Beyond, just when I thought I really must be coming to the end, two large herbaceous beds fill the width of the garden each side of the path, wherein can be found: shrub roses including deep, dark ‘Tuscany Superb’, clumps of tall grasses, day lilies, catmint, more cranesbills – indeed all the reliable perennials that can transform a space very quickly once they start to grow can be found and, what is more, they can all be divided. Why grow one when you can perhaps split it into two or three? You may have smaller plants to start with, but they’ll soon make roots and spread. When you have as much garden as this, division is an economical – and much more satisfying – way to fill the space. Late summer dahlias fill in here, too.
At the bottom of the garden, beyond a beech hedge, is a small woodland dwarfed by two huge eucalyptus and silver birches. A bark path with timber edging encircles the area where ground cover has been allowed to run riot. Bluebells poke up through silver-blotched lamium among spikes of fiery euphorbia and the graceful arches of Solomon’s seal. An unexpected flash of pinky-red had me treading carefully in to investigate. Angela was sought for advice and she was pleased to see that Rubus spectabilis, an ornamental bramble, had survived the winter.

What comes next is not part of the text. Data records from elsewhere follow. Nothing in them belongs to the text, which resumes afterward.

Definition handle (s : session) (ev : event) : session :=
  match ev with
  | Callback t =>
      fst (audio_callback apply_board backing_audio sr
             (tick_indata t) (tick_frames t) (tick_now t) s)
  | SeekTo target => seek target s
  | SkipForward => skip_forward s
  | SkipBackward => skip_backward s
  | TogglePlayPause => toggle_play_pause s
  | MoveSlider key value => move_slider key value s
  end.

(** A sequence of events, first to last. *)
Definition run_session (events : list event) (s : session) : session :=
  fold_left handle events s.

End SessionEvents.

(** The block size of a callback event is not negative. *)
Definition sane_event (ev : event) : Prop :=
  match ev with
  | Callback t => (0 <= tick_frames t)%Z
  | _ => True
  end.

(** The wiring and the board of a session started on [decoded]: the seek
    and effect callbacks are the application's, the play/pause callback
    is unset, the player holds the decoded track, and the board is the
    one built from the player's parameters. *)
Definition session_wired (decoded : audio) (s : session) : Prop :=
  KaraokePlayer.on_seek_callback (player s) = Some on_seek
  /\ KaraokePlayer.on_fx_change_callback (player s) = Some on_fx_change
  /\ KaraokePlayer.on_play_pause_callback (player s) = None
  /\ KaraokePlayer.backing_audio (player s) = decoded
  /\ fx_board (closure s) = rebuild_fx_board (KaraokePlayer.fx_params (player s)).

(** Both positions of a session are on the track. *)
Definition positions_on_track (decoded : audio) (s : session) : Prop :=
  (0 <= frame_idx (closure s) <= audio_len decoded)%Z
  /\ (0 <= KaraokePlayer.current_position (player s) <= audio_len decoded)%Z.

(** ** gui/desktop_app_ultra.py: the pitch and tempo entries *)

Module Entries.

(** A [DoubleVar] and the text of the entry bound to it. *)
Record t : Type := mk {
  var_value : R;
  entry_text : string
}.

Section Entry.

(** [float(text)]: [None] when it raises [ValueError]. *)
Variable py_float : string -> option R.

(** [f"{v:.1f}"] and [f"{v:.2f}"]. *)
Variable format_1f : R -> string.
Variable format_2f : R -> string.

(** [var.set(value)]: the write trace installed with the entry replaces
    the entry's text by the formatted value. *)
Definition set_var (format : R -> string) (value : R) (self : t) : t :=
  {| var_value := value; entry_text := format value |}.

(** [update_karaoke_pitch_from_entry]. *)
Definition update_karaoke_pitch_from_entry (self : t) : t :=
  match py_float (entry_text self) with
  | Some value =>
      let value := py_max (-12) (py_min 12 value) in
      set_var format_1f value self
  | None =>
      {| var_value := var_value self;
         entry_text := format_1f (var_value self) |}
  end.

(** [update_karaoke_tempo_from_entry]. *)
Definition update_karaoke_tempo_from_entry (self : t) : t :=
  match py_float (entry_text self) with
  | Some value =>
      let value := py_max 0.5 (py_min 2.0 value) in
      set_var format_2f value self
  | None =>
      {| var_value := var_value self;
         entry_text := format_2f (var_value self) |}
  end.

End Entry.

End Entries.

(** ** gui/desktop_app_ultra.py: device labels *)

Module Devices.

(** The first entry of both device menus. *)
Definition default_device : string := "Varsayılan (Default)".

(** [str(i)] for an index of [enumerate]. *)
Definition str_of_nat (i : nat) : string :=
  DecimalString.NilZero.string_of_uint (Nat.to_uint i).

(** [f"[{i}] {dev['name']}"]. *)
Definition device_label (i : nat) (name : string) : string :=
  ("[" ++ str_of_nat i ++ "] " ++ name)%string.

If you could start all over again, I asked Angela, is there anything you would change? She told me that Ron often says the large cherry tree is in quite the wrong place – but to fell it would have been such a pity. Instead, they have worked round what they had and produced a garden that is interesting and unique.
• Heron’s Mead was open under the National Gardens Scheme and, if it does so again, details will be found in the Yellow Book published each spring. Not all gardens open every year. If the owners are ‘resting’, please respect their privacy.